Exercise brief:
Below are records; reproduce exactly the lines from the first through the one containing "oc_output_sequence : Z;".

Saved entries:
+ + +

(* ===== verification/LogQueue.v ===== *)
(** * Admission to the log queues

    The producers of [logging.rs]: the reader threads that copy the customer's output,
    the emitter of provider records, and the shared state between them and the worker:
    two bounded channels, the byte budgets, the drop counters and the count of queued
    bytes.  Each task below is one thread between two atomic operations, so the theorems
    hold for every interleaving. *)
From Stdlib Require Import Ascii Sorted.
From stdpp Require Import prelude strings list.
From S2P Require Import Prelude Utf8 Json Gateway LogConfig LogRedact.

Local Open Scope Z_scope.

(** ** Data *)

Definition OUTPUT_CHUNK_BYTES : Z := 3 * 1024.
Definition OUTPUT_QUEUE_CAPACITY : nat := 128.
Definition OUTPUT_BYTES_PER_SECOND : Z := 256 * 1024.
Definition RUNTIME_SSH_BYTES_PER_SECOND : Z := 64 * 1024.
Definition RUNTIME_SSH_QUEUE_MEMORY_BYTES : Z := 1024 * 1024.

(** [DroppedOutput]: two counters, updated one after the other. *)
Record DroppedOutput := { dr_chunks : Z; dr_bytes : Z }.
Definition no_drops : DroppedOutput := {| dr_chunks := 0; dr_bytes := 0 |}.
Definition record_chunk (d : DroppedOutput) : DroppedOutput :=
  {| dr_chunks := saturating_add u64_max (dr_chunks d) 1; dr_bytes := dr_bytes d |}.
Definition record_bytes (bytes : Z) (d : DroppedOutput) : DroppedOutput :=
  {| dr_chunks := dr_chunks d; dr_bytes := saturating_add u64_max (dr_bytes d) bytes |}.

Record ByteBudget := { bb_window_started : Z; bb_admitted : Z; bb_limit : Z }.
Definition new_budget (now limit : Z) : ByteBudget :=
  {| bb_window_started := now; bb_admitted := 0; bb_limit := limit |}.

(** [ByteBudget::admit]: the clock is read at [now] and, for a new window, at [restart]. *)
Definition current_window (now restart : Z) (b : ByteBudget) : ByteBudget :=
  if from_secs 1 <=? saturating_duration_since now (bb_window_started b) then new_budget restart (bb_limit b) else b.
Definition budget_admit (now restart bytes : Z) (b : ByteBudget) : ByteBudget * bool :=
  let b := current_window now restart b in
  match checked_add_u64 (bb_admitted b) bytes with
  | None => (b, false)
  | Some next =>
      if bb_limit b <? next then (b, false)
      else ({| bb_window_started := bb_window_started b; bb_admitted := next; bb_limit := bb_limit b |}, true)
  end.

Record OutputChunk := {
  oc_output_sequence : Z;
  oc_process_attempt : Z;
  oc_stream : string;
  oc_timestamp : string;
  oc_bytes : string
}.

Inductive LogOrigin := Customer | RuntimeSsh.
#[global] Instance LogOrigin_eq_dec : EqDecision LogOrigin.
Proof. solve_decision. Defined.

Definition same_origin (a b : LogOrigin) : bool :=
  match a, b with Customer, Customer | RuntimeSsh, RuntimeSsh => true | _, _ => false end.
Definition label (o : LogOrigin) : string := match o with Customer => "customer" | RuntimeSsh => "runtime_ssh" end.
Definition source (o : LogOrigin) : string :=
  match o with Customer => "runtime-cargo-supervisor" | RuntimeSsh => "runtime-ssh-tailscaled" end.
Definition dropped_event (o : LogOrigin) : string :=
  match o with
  | Customer => "runtime.cargo.output.dropped"
  | RuntimeSsh => "runtime.access.tailscale.logs_dropped"
  end.

Record RuntimeSshRecord := {
  rr_event : string;
  rr_timestamp : string;
  rr_details : Value;
  rr_admitted_bytes : Z;
  rr_critical : bool
}.

Inductive LogWork :=
| WorkChunk (chunk : OutputChunk)
| WorkRuntimeSsh (record : RuntimeSshRecord)
| WorkFinish.

(** What the threads share.  [sh_open] tells whether the worker still has the
    receivers; [sh_sender] whether the customer's sender was not taken by [finish]. *)
Record Shared := {
  sh_customer : list LogWork;
  sh_runtime : list LogWork;
  sh_open : bool;
  sh_sender : bool;
  sh_dropped : DroppedOutput;
  sh_runtime_dropped : DroppedOutput;
  sh_budget : ByteBudget;
  sh_runtime_budget : ByteBudget;
  sh_queued_bytes : Z;
  sh_next_sequence : Z;
  sh_raw_window_marked : bool
}.
Definition post_signed (url : string) (value : Value) (additional_headers : list (string * string)) (w : LogWorker)
  : io log_event (LogWorker * result HttpResponse unit) :=
  _ ← pace w;
  match url_parse url with
  | None => mret (w, Err tt)
  | Some target =>
      if negb (url_scheme target =s "https") || opt_is_none (url_host_str target) then mret (w, Err tt)
      else
        let path := request_path target in
        let body := canonical_json_bytes value in
        signed_at ← utc_timestamp;
        nonce ← getrandom 16;
        match nonce with
        | None => mret (w, Err tt)
        | Some nonce =>
            let nonce := base64_url_safe_no_pad_encode nonce in
            let headers := signed_headers (lw_writer w) path body signed_at nonce ++ additional_headers in
            now ← clock_now;
            let w := set_last_request now w in
            reply ← client_post w url headers body;
            mret (w, reply)
        end
  end.

Definition resume_body (w : LogWorker) (job_id : string) : Value :=
  jobj [("jobId", Str job_id); ("writerPublicKey", Str (wk_public_key_hex (lw_writer w)))].

Definition resume_sink (sink_id job_id resume_url : string) (w : LogWorker)
  : io log_event (LogWorker * result (Z * option string) unit) :=
  response ← post_signed resume_url (resume_body w job_id) [] w;
  mret (response.1,
        let? response := response.2 in
        if negb (success (status response)) then Err tt
        else
          let? parsed := ok_or tt (from_str (body response)) in
          if negb (bool_decide (as_str (value_index "sinkId" parsed) = Some sink_id)) then Err tt
          else parse_chain (value_index "chain" parsed)).

Definition registration_body (job_id : string) (network : option string)
    (application_uid application_id deployment_id : string) : Value :=
  without_nulls (jobj [("jobId", Str job_id); ("network", jopt_str network); ("applicationUid", Str application_uid);
                       ("applicationId", Str application_id); ("deploymentId", Str deployment_id)]).

Definition factory_url (base_url factory_id : string) : string :=
  trim_end_matches (byte_is 47) base_url +:+ "/v1/sink-factories/" +:+ encode_path_segment factory_id +:+ "/job-sinks".

Definition resolve_sink (w : LogWorker) : io log_event (LogWorker * result ResolvedSink unit) :=
  match bc_mode (lw_config w) with
  | Prebound sink_id job_id write_url resume_url =>
      chain ← resume_sink sink_id job_id resume_url w;
      mret (chain.1,
            let? chain := chain.2 in
            Ok {| rs_sink_id := sink_id; rs_job_id := job_id; rs_write_url := write_url; rs_resume_url := resume_url;
                  rs_next_sequence := chain.1; rs_previous_hash := chain.2 |})
  | Factory factory_token factory_id base_url job_id network application_uid application_id deployment_id =>
      response ← post_signed (factory_url base_url factory_id)
                   (registration_body job_id network application_uid application_id deployment_id)
                   [("x-blackbox-sink-factory-token", factory_token)] w;
      mret (response.1,
            let? response := response.2 in
            if negb (success (status response)) then Err tt
            else parse_registration (body response) base_url job_id)
  end.

(** ** Batches *)

Definition batch_labels (w : LogWorker) (origin : LogOrigin) : Value :=
  jobj [("applicationUid", Str (lb_application_uid (lw_labels w))); ("deploymentId", Str (lb_deployment_id (lw_labels w)));
        ("runtimeInstanceId", Str (lb_runtime_instance_id (lw_labels w))); ("source", Str (source origin));
        ("logOrigin", Str (label origin))].

Definition sequence_end (resolved : ResolvedSink) (selected : list Value) : result Z unit :=
  let? last := ok_or tt (checked_sub_u64 (Z.of_nat (length selected)) 1) in
  ok_or tt (checked_add_u64 (rs_next_sequence resolved) last).
(** * ClubHub backend: OTP ledger, account endpoints and event registration

    A shallow embedding of the request handlers of [backend/index.js] and of
    the user functions of [backend/db.js], followed by the properties of the
    authentication and registration rules.

    Conventions of the embedding:
    - request bodies and column values that the handlers test with JavaScript
      truthiness or [===] are kept as JavaScript values ([Js.value]);
    - [Date.now()] / [new Date()] is an explicit argument [now], in
      milliseconds; a TIMESTAMP column is [option Z] (NULL or an instant);
    - the in-process [codeStore] Map is a [gmap string rec];
    - the relational tables are lists of rows in storage order, threaded
      through the handlers; every SQL statement is written out as the list
      operation it performs;
    - a handler returns its HTTP response together with the new state. *)

From Stdlib Require Import ZArith Ascii String List Lia.
From stdpp Require Import base option list strings gmap.

Local Open Scope Z_scope.

(* ================================================================== *)
(** ** JavaScript values *)
(* ================================================================== *)

Module Js.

+ + +

Written answer:
(* ===== verification/LogQueue.v ===== *)
(** * Admission to the log queues

    The producers of [logging.rs]: the reader threads that copy the customer's output,
    the emitter of provider records, and the shared state between them and the worker:
    two bounded channels, the byte budgets, the drop counters and the count of queued
    bytes.  Each task below is one thread between two atomic operations, so the theorems
    hold for every interleaving. *)
From Stdlib Require Import Ascii Sorted.
From stdpp Require Import prelude strings list.
From S2P Require Import Prelude Utf8 Json Gateway LogConfig LogRedact.

Local Open Scope Z_scope.

(** ** Data *)

Definition OUTPUT_CHUNK_BYTES : Z := 3 * 1024.
Definition OUTPUT_QUEUE_CAPACITY : nat := 128.
Definition OUTPUT_BYTES_PER_SECOND : Z := 256 * 1024.
Definition RUNTIME_SSH_BYTES_PER_SECOND : Z := 64 * 1024.
Definition RUNTIME_SSH_QUEUE_MEMORY_BYTES : Z := 1024 * 1024.

(** [DroppedOutput]: two counters, updated one after the other. *)
Record DroppedOutput := { dr_chunks : Z; dr_bytes : Z }.
Definition no_drops : DroppedOutput := {| dr_chunks := 0; dr_bytes := 0 |}.
Definition record_chunk (d : DroppedOutput) : DroppedOutput :=
  {| dr_chunks := saturating_add u64_max (dr_chunks d) 1; dr_bytes := dr_bytes d |}.
Definition record_bytes (bytes : Z) (d : DroppedOutput) : DroppedOutput :=
  {| dr_chunks := dr_chunks d; dr_bytes := saturating_add u64_max (dr_bytes d) bytes |}.

Record ByteBudget := { bb_window_started : Z; bb_admitted : Z; bb_limit : Z }.
Definition new_budget (now limit : Z) : ByteBudget :=
  {| bb_window_started := now; bb_admitted := 0; bb_limit := limit |}.

(** [ByteBudget::admit]: the clock is read at [now] and, for a new window, at [restart]. *)
Definition current_window (now restart : Z) (b : ByteBudget) : ByteBudget :=
  if from_secs 1 <=? saturating_duration_since now (bb_window_started b) then new_budget restart (bb_limit b) else b.
Definition budget_admit (now restart bytes : Z) (b : ByteBudget) : ByteBudget * bool :=
  let b := current_window now restart b in
  match checked_add_u64 (bb_admitted b) bytes with
  | None => (b, false)
  | Some next =>
      if bb_limit b <? next then (b, false)
      else ({| bb_window_started := bb_window_started b; bb_admitted := next; bb_limit := bb_limit b |}, true)
  end.

Record OutputChunk := {
  oc_output_sequence : Z;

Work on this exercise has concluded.